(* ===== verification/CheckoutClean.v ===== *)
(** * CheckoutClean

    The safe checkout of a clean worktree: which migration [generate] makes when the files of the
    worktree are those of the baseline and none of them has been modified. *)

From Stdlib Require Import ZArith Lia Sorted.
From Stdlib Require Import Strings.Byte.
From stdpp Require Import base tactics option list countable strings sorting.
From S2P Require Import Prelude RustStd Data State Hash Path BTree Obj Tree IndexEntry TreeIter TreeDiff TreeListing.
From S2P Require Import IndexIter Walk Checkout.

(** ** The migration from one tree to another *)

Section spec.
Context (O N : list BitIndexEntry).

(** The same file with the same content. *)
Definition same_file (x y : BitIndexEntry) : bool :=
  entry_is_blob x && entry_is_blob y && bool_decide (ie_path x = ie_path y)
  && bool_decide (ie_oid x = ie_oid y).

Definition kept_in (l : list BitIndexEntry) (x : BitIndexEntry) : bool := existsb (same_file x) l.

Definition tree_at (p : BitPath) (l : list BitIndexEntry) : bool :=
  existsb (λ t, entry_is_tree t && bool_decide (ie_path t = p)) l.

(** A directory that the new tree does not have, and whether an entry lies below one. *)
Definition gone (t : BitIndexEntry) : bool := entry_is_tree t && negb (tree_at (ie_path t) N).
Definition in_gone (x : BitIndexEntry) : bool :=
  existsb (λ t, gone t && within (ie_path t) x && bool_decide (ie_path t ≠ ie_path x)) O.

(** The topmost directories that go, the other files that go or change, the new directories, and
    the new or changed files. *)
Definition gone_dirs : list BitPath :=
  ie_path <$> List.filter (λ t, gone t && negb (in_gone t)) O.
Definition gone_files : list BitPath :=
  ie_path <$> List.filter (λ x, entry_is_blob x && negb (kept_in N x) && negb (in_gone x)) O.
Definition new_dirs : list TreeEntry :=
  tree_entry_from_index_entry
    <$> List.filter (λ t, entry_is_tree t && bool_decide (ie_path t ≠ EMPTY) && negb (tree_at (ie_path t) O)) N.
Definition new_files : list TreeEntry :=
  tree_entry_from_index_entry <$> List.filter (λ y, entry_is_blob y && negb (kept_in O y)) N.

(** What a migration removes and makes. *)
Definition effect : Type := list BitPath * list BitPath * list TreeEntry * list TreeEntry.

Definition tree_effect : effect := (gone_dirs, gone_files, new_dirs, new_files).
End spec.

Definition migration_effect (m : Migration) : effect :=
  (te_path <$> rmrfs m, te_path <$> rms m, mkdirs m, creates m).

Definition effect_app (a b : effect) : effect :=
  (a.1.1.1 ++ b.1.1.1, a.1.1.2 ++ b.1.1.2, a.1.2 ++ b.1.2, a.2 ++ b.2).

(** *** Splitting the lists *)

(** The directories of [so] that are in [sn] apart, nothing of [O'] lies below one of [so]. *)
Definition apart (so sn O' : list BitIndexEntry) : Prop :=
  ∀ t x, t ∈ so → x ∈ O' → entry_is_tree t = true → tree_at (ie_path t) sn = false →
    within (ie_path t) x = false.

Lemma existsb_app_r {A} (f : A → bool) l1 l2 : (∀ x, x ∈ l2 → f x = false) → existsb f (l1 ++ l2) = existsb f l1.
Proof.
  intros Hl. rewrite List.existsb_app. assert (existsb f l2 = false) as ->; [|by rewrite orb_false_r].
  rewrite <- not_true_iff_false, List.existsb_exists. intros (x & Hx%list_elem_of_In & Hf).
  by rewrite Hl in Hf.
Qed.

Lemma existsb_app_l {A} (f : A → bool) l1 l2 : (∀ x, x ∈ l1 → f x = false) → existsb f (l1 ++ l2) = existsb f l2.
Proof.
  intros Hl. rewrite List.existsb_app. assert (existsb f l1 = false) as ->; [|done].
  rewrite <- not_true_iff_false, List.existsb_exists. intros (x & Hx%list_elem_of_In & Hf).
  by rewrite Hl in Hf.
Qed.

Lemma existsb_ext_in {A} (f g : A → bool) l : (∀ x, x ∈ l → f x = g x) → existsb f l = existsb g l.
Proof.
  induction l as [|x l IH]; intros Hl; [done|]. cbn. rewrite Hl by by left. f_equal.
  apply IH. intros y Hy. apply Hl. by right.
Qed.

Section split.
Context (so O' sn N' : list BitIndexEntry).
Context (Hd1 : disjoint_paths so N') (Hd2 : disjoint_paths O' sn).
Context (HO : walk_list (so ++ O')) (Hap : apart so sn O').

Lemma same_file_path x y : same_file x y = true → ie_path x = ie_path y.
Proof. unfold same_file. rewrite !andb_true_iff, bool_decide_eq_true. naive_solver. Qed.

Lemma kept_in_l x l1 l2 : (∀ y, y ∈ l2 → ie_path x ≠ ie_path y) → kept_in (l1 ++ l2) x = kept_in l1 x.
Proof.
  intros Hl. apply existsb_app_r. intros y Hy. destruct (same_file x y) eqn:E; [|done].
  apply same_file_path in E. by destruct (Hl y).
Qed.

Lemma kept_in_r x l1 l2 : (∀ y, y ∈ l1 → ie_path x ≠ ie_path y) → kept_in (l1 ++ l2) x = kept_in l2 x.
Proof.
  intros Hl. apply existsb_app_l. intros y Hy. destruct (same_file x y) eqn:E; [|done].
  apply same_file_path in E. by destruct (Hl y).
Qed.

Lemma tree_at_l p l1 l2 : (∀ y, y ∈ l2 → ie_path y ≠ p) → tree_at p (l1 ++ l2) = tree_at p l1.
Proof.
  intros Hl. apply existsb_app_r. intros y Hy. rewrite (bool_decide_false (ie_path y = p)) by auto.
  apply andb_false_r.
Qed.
+ + + + +
### Task to complete
All lines above that contain the word "within" are to be copied.

### Answer to this exercise
  existsb (λ t, gone t && within (ie_path t) x && bool_decide (ie_path t ≠ ie_path x)) O.
    within (ie_path t) x = false.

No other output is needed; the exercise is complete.